# Work order
Below are records; reproduce exactly the lines from the first through the one containing "Keys 1 to 4".
+++ Task material +++
(* ===== verification/RamfsInv.v ===== *)
(** * The invariant of the file server, the memory server and the kernel together

    Where the pages are, what the capabilities, the page registry and the page table say
    about them, and how the kernel calls of the two servers move them. *)

From Stdlib Require Import ZifyN ZifyNat.
From stdpp Require Import base gmap numbers functions list.
From S2P Require Import Prelude Mem PageAlloc Mmu Pte MmuTree MmuSpec Objects ObjInv ObjMem Elf ElfMem.
From S2P Require Import User Servers UserSys UserMem RamfsSpec.

(** ** Where a page is

    Keys 1 to 4 are the slots of the memory server's pool, key [8 + fd] the slot of file
    [fd]; a key holds the page's id and its address. *)
Notation places := (gmap N (N * N)).
Definition fkey (fd : N) : N := 8 + fd.
Definition pool_key (i : N) : Prop := 1 ≤ i ≤ 4.
Definition file_va (fd : N) : N := RAMFS_VA + fd * 4096.
Definition file_slot (fd : N) : N := RAMFS_FILE_PAGE_START + fd.

Record placed (m : places) : Prop := mkPlaced {
  pl_size : size m = 4%nat;
  pl_keys k x : m !! k = Some x → pool_key k ∨ ∃ fd, fd < MAX_FILES ∧ k = fkey fd;
  pl_inj a b x y : m !! a = Some x → m !! b = Some y → x.1 = y.1 ∨ x.2 = y.2 → a = b
}.

Definition move (src dst : N) (x : N * N) (m : places) : places := <[dst := x]> (delete src m).

Lemma lookup_move src dst x m k :
  src ≠ dst → move src dst x m !! k = if decide (k = dst) then Some x else if decide (k = src) then None else m !! k.
Proof.
  intros Hne. unfold move. case_decide; [subst; by rewrite lookup_insert_eq|].
  rewrite lookup_insert_ne by done. case_decide; [subst; by rewrite lookup_delete_eq|by rewrite lookup_delete_ne].
Qed.

Lemma placed_move src dst x m :
  placed m → m !! src = Some x → m !! dst = None →
  pool_key dst ∨ (∃ fd, fd < MAX_FILES ∧ dst = fkey fd) → placed (move src dst x m).
Proof.
  intros [Hs Hk Hi] Hsrc Hdst Hd. assert (Hne : src ≠ dst) by (by intros ->; congruence). split.
  - unfold move. rewrite map_size_insert_None by (by rewrite lookup_delete_ne).
    rewrite map_size_delete, Hsrc, Hs. done.
  - intros k y. rewrite lookup_move by done. case_decide; [by subst|]. case_decide; [done|]. apply Hk.
  - intros a b y z. rewrite !lookup_move by done. repeat case_decide; subst; try done; try naive_solver;
      intros; simplify_eq; exfalso; naive_solver.
Qed.

(** With a file slot without a page there is a page in the pool, and with a page in a file
    slot there is room in the pool. *)
Lemma pool_has_page m fd : placed m → fd < MAX_FILES → m !! fkey fd = None → ∃ i, pool_key i ∧ is_Some (m !! i).
Proof.
  intros [Hs Hk _] Hfd Hn.
  destruct (decide (is_Some (m !! 1))); [exists 1; by split|].
  destruct (decide (is_Some (m !! 2))); [exists 2; by split|].
  destruct (decide (is_Some (m !! 3))); [exists 3; by split|].
  destruct (decide (is_Some (m !! 4))); [exists 4; by split|]. exfalso.
  assert (Hd : dom m ⊆ list_to_set (filter (λ k, k ≠ fkey fd) [8; 9; 10; 11])).
  { intros k [x Hx]%elem_of_dom. apply elem_of_list_to_set, list_elem_of_filter. split; [by intros ->; congruence|].
    destruct (Hk k x Hx) as [Hp|(fd' & Hf & ->)].
    - assert (k = 1 ∨ k = 2 ∨ k = 3 ∨ k = 4) as [E|[E|[E|E]]] by (unfold pool_key in Hp; lia); subst; naive_solver.
    - unfold fkey, MAX_FILES in *. assert (fd' = 0 ∨ fd' = 1 ∨ fd' = 2 ∨ fd' = 3) as [E|[E|[E|E]]] by lia; subst; cbn; set_solver. }
  apply subseteq_size in Hd. rewrite size_dom, Hs in Hd.
  unfold fkey, MAX_FILES in *. assert (fd = 0 ∨ fd = 1 ∨ fd = 2 ∨ fd = 3) as [E|[E|[E|E]]] by lia; subst; vm_compute in Hd; lia.
Qed.

Lemma pool_has_room m fd : placed m → fd < MAX_FILES → is_Some (m !! fkey fd) → ∃ i, pool_key i ∧ m !! i = None.
Proof.
  intros [Hs Hk _] Hfd Hn.
  destruct (m !! 1) eqn:E1; [|exists 1; by split]. destruct (m !! 2) eqn:E2; [|exists 2; by split].
  destruct (m !! 3) eqn:E3; [|exists 3; by split]. destruct (m !! 4) eqn:E4; [|exists 4; by split]. exfalso.
  assert (Hd : ({[1; 2; 3; 4; fkey fd]} : gset N) ⊆ dom m).
  { intros k Hin. apply elem_of_dom. set_solver. }
  apply subseteq_size in Hd. rewrite size_dom, Hs in Hd.
  unfold fkey, MAX_FILES in *. assert (fd = 0 ∨ fd = 1 ∨ fd = 2 ∨ fd = 3) as [E|[E|[E|E]]] by lia; subst; vm_compute in Hd; lia.
Qed.

(** ** The invariant *)
Section inv.
Context `{PageAllocator G} (R S C root shm : N).

(** Memory: the tables of the file server, the window and the files. *)
Definition file_view (m : places) (s : PMem) (fd : N) (sl : ASlot) : Prop :=
  match sl with
  | File f => ∃ x, m !! fkey fd = Some x ∧ walk root (file_va fd) s = Some (0, pte x.2 UFLAGS) ∧
      vlen (af_data f) ≤ 4096 ∧ ∀ i b, vget (af_data f) i = Some b → read_byte (x.2 + i) (ram s) = b
  | _ => walk root (file_va fd) s = None
  end.

Definition owned (m : places) (a : N) : Prop := a = shm ∨ ∃ k x, m !! k = Some x ∧ a = x.2.

Record meminv (g : G) (m : places) (st : store) (bs : bytes) (s : PMem) : Prop := mkMemInv {
  mi_pt : pt_wf g s root;
  mi_shm : walk root SHM_VA s = Some (0, pte shm UFLAGS);
  mi_bytes i : i < 4096 → read_byte (shm + i) (ram s) = bs i;
  mi_live a : owned m a → live g a;
  mi_table a : owned m a → no_table s root a;
  mi_other k x : m !! k = Some x → x.2 ≠ shm;
  mi_file fd : fd < MAX_FILES → file_view m s fd (st fd)
}.

(** Capabilities and the registry. *)
Definition map_of (sl : ASlot) (fd : N) : option N := match sl with File _ => Some (file_va fd) | _ => None end.

Record tabinv (m : places) (st : store) (k : Kernel) : Prop := mkTabInv {
  ti_full : caps_full k;
  ti_root : pid_root R k = Some root;
  ti_server : is_Some (find_proc (k_procs k) S);
  ti_client : cap_at k R SERVER_ACCEPT_SLOT = Some (CProc C);
  ti_link : cap_at k R CLIENT_IPC_SLOT = Some (CProc S);
  ti_back : cap_at k S SERVER_ACCEPT_SLOT = Some (CProc R);
  ti_pool i : pool_key i → cap_at k S i = (λ x, CPage x.1) <$> m !! i;
  ti_pool_page i x : pool_key i → m !! i = Some x → find_page (k_pages k) x.1 = Some (mkPageRec x.1 x.2 S None);
  ti_file fd : fd < MAX_FILES → cap_at k R (file_slot fd) = (λ x, CPage x.1) <$> m !! fkey fd;
  ti_file_page fd x : fd < MAX_FILES → m !! fkey fd = Some x →
    find_page (k_pages k) x.1 = Some (mkPageRec x.1 x.2 R (map_of (st fd) fd));
  ti_empty fd : fd < MAX_FILES → m !! fkey fd = None ↔ st fd = Empty
}.

Record kinv (g : G) (m : places) (st : store) (bs : bytes) (k : Kernel) : Prop := mkKInv {
  ki_placed : placed m;
  ki_mem : meminv g m st bs (k_mem k);
  ki_tab : tabinv m st k
}.

(** *** Memory *)

Lemma file_va_facts fd : fd < MAX_FILES → file_va fd mod 4096 = 0 ∧ file_va fd + 4096 ≤ USER_VA_LIMIT.
Proof. unfold file_va, RAMFS_VA, MAX_FILES. rewrite user_limit. intros. split; [clear; dlia|lia]. Qed.

Lemma file_va_apart fd fd' : fd < MAX_FILES → fd' < MAX_FILES → same_slot (file_va fd) (file_va fd') → fd = fd'.
Proof.
  intros H1 H2. destruct (file_va_facts fd H1) as [A1 L1], (file_va_facts fd' H2) as [A2 L2].
  intros Hs%same_slot_aligned; [|done|done|lia|lia]. unfold file_va in Hs. lia.
Qed.

Lemma shm_va_apart fd : fd < MAX_FILES → ¬ same_slot SHM_VA (file_va fd).
Proof.
  intros H1 Hs. destruct (file_va_facts fd H1) as [A1 L1].
  apply same_slot_aligned in Hs; [|by vm_compute|done|by vm_compute|lia]. unfold file_va, SHM_VA, RAMFS_VA in Hs. lia.
Qed.

(** An operation on the tables: the new walk of every page is known, other pages of ours
    keep their bytes. *)
Lemma meminv_step g g' m m' st st' bs s s' :
  meminv g m st bs s → pt_step g g' s s' root → (∀ a, owned m' a → owned m a) →
  walk root SHM_VA s' = walk root SHM_VA s →
  (∀ fd, fd < MAX_FILES → file_view m' s' fd (st' fd) ∨
    (st' fd = st fd ∧ m' !! fkey fd = m !! fkey fd ∧ walk root (file_va fd) s' = walk root (file_va fd) s)) →
  (∀ k x, m' !! k = Some x → x.2 ≠ shm) → meminv g' m' st' bs s'.
Proof.
  intros [Wf Hs Hbs Hl Ht Ho Hf] P Hsub Hws Hfd Hne. split; [apply P|by rewrite Hws|..|done|].
  - assert (Ho' : owned m shm) by (by left). intros i Hi. rewrite <-Hbs by done.
    apply keeps_byte; [|done|apply (ps_keeps _ _ _ _ _ P); [by apply Hl|by apply Ht]].
    apply (live_page s g); [apply Wf|by apply Hl].
  - intros a Ha. by apply (ps_live _ _ _ _ _ P), Hl, Hsub.
  - intros a Ha q Hq. eapply not_new_table; [exact P|by apply Hl, Hsub|by apply Ht, Hsub|done].
  - intros fd Hlt. destruct (Hfd fd Hlt) as [?|(E1 & E2 & E3)]; [done|]. rewrite E1. specialize (Hf fd Hlt).
    unfold file_view in *. destruct (st fd) as [| |f]; [by rewrite E3..|].
    destruct Hf as (x & Hx & Hw & Hv & Hb). exists x. rewrite E2, E3. split_and!; [done..|].
    intros i b Hi. rewrite <-(Hb i b Hi). assert (Hox : owned m x.2) by (right; eauto).
    apply keeps_byte; [|apply vget_Some_lt in Hi; lia|apply (ps_keeps _ _ _ _ _ P); [by apply Hl|by apply Ht]].
    apply (live_page s g); [apply Wf|by apply Hl].
Qed.

(** Writing into a page of ours: the files in other pages are as they were. *)
Lemma meminv_poke g m st st' bs bs' s s' a :
  placed m → meminv g m st bs s → owned m a → pokes g s s' a →
  (∀ fd, fd < MAX_FILES → st' fd = st fd ∨ file_view m s' fd (st' fd)) →
  (∀ fd x f, fd < MAX_FILES → m !! fkey fd = Some x → st fd = File f → x.2 = a → file_view m s' fd (st' fd)) →
  (a ≠ shm ∧ bs' = bs ∨ ∀ i, i < 4096 → read_byte (shm + i) (ram s') = bs' i) → meminv g m st' bs' s'.
Proof.
  intros Hpl [Wf Hs Hbs Hl Ht Ho Hf] Ha P Hst Hself Hb'.
  destruct (poke_space g s s' root a Wf P (Ht a Ha)) as (W' & T & Wk). split; [done|by rewrite Wk| |done| |done|].
  - destruct Hb' as [[Hne ->]|?]; [|done]. assert (Ho' : owned m shm) by (by left). intros i Hi. rewrite <-Hbs by done.
    apply keeps_byte; [|done|apply P; [by apply Hl|done]]. apply (live_page s g); [apply Wf|by apply Hl].
  - intros x Hx q Hq. rewrite T by done. by apply Ht.
  - intros fd Hlt. destruct (Hst fd Hlt) as [E|?]; [|done]. specialize (Hf fd Hlt). pose proof (Hself fd) as Hsf.
    rewrite E in *. unfold file_view in *. destruct (st fd) as [| |f]; [by rewrite Wk..|].
    destruct Hf as (x & Hx & Hw & Hv & Hb). destruct (decide (x.2 = a)) as [Ea|Ea]; [by apply (Hsf x f)|].
    exists x. rewrite Wk. split_and!; [done..|]. intros i b Hi. rewrite <-(Hb i b Hi).
    assert (Hox : owned m x.2) by (right; eauto).
    apply keeps_byte; [|apply vget_Some_lt in Hi; lia|apply P; [by apply Hl|done]].
    apply (live_page s g); [apply Wf|by apply Hl].
Qed.

Lemma shm_window g m st bs s : meminv g m st bs s → window root SHM_VA shm s.
Proof. intros I. split; [apply I|]. split; [done|by vm_compute]. Qed.

Lemma file_window g m st bs s fd f : meminv g m st bs s → fd < MAX_FILES → st fd = File f →
  ∃ x, m !! fkey fd = Some x ∧ window root (file_va fd) x.2 s ∧ vlen (af_data f) ≤ 4096 ∧
    ∀ i b, vget (af_data f) i = Some b → read_byte (x.2 + i) (ram s) = b.
Proof.
  intros I Hlt E. pose proof (mi_file _ _ _ _ _ I fd Hlt) as Hf. rewrite E in Hf. destruct Hf as (x & Hx & Hw & Hv & Hb).
  exists x. split_and!; [done|split; [done|by apply file_va_facts]|done..].
Qed.

(** Only the four slots matter. *)
Lemma kinv_ext g m st st' bs k : (∀ fd, fd < MAX_FILES → st' fd = st fd) → kinv g m st bs k → kinv g m st' bs k.
Proof.
  intros E [Hpl [W Hs Hb Hl Ht Ho Hf] [F Hr Hse Hc Hlk Hbk Hp Hpp Hfc Hfp He]]. split; [done|split|split]; try done.
  - intros fd Hfd. rewrite E by done. by apply Hf.
  - intros fd x Hfd. rewrite E by done. by apply Hfp.
  - intros fd Hfd. rewrite E by done. by apply He.
Qed.
End inv.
+++
# Solution to this task
(* ===== verification/RamfsInv.v ===== *)
(** * The invariant of the file server, the memory server and the kernel together

    Where the pages are, what the capabilities, the page registry and the page table say
    about them, and how the kernel calls of the two servers move them. *)

From Stdlib Require Import ZifyN ZifyNat.
From stdpp Require Import base gmap numbers functions list.
From S2P Require Import Prelude Mem PageAlloc Mmu Pte MmuTree MmuSpec Objects ObjInv ObjMem Elf ElfMem.
From S2P Require Import User Servers UserSys UserMem RamfsSpec.

(** ** Where a page is

    Keys 1 to 4 are the slots of the memory server's pool, key [8 + fd] the slot of file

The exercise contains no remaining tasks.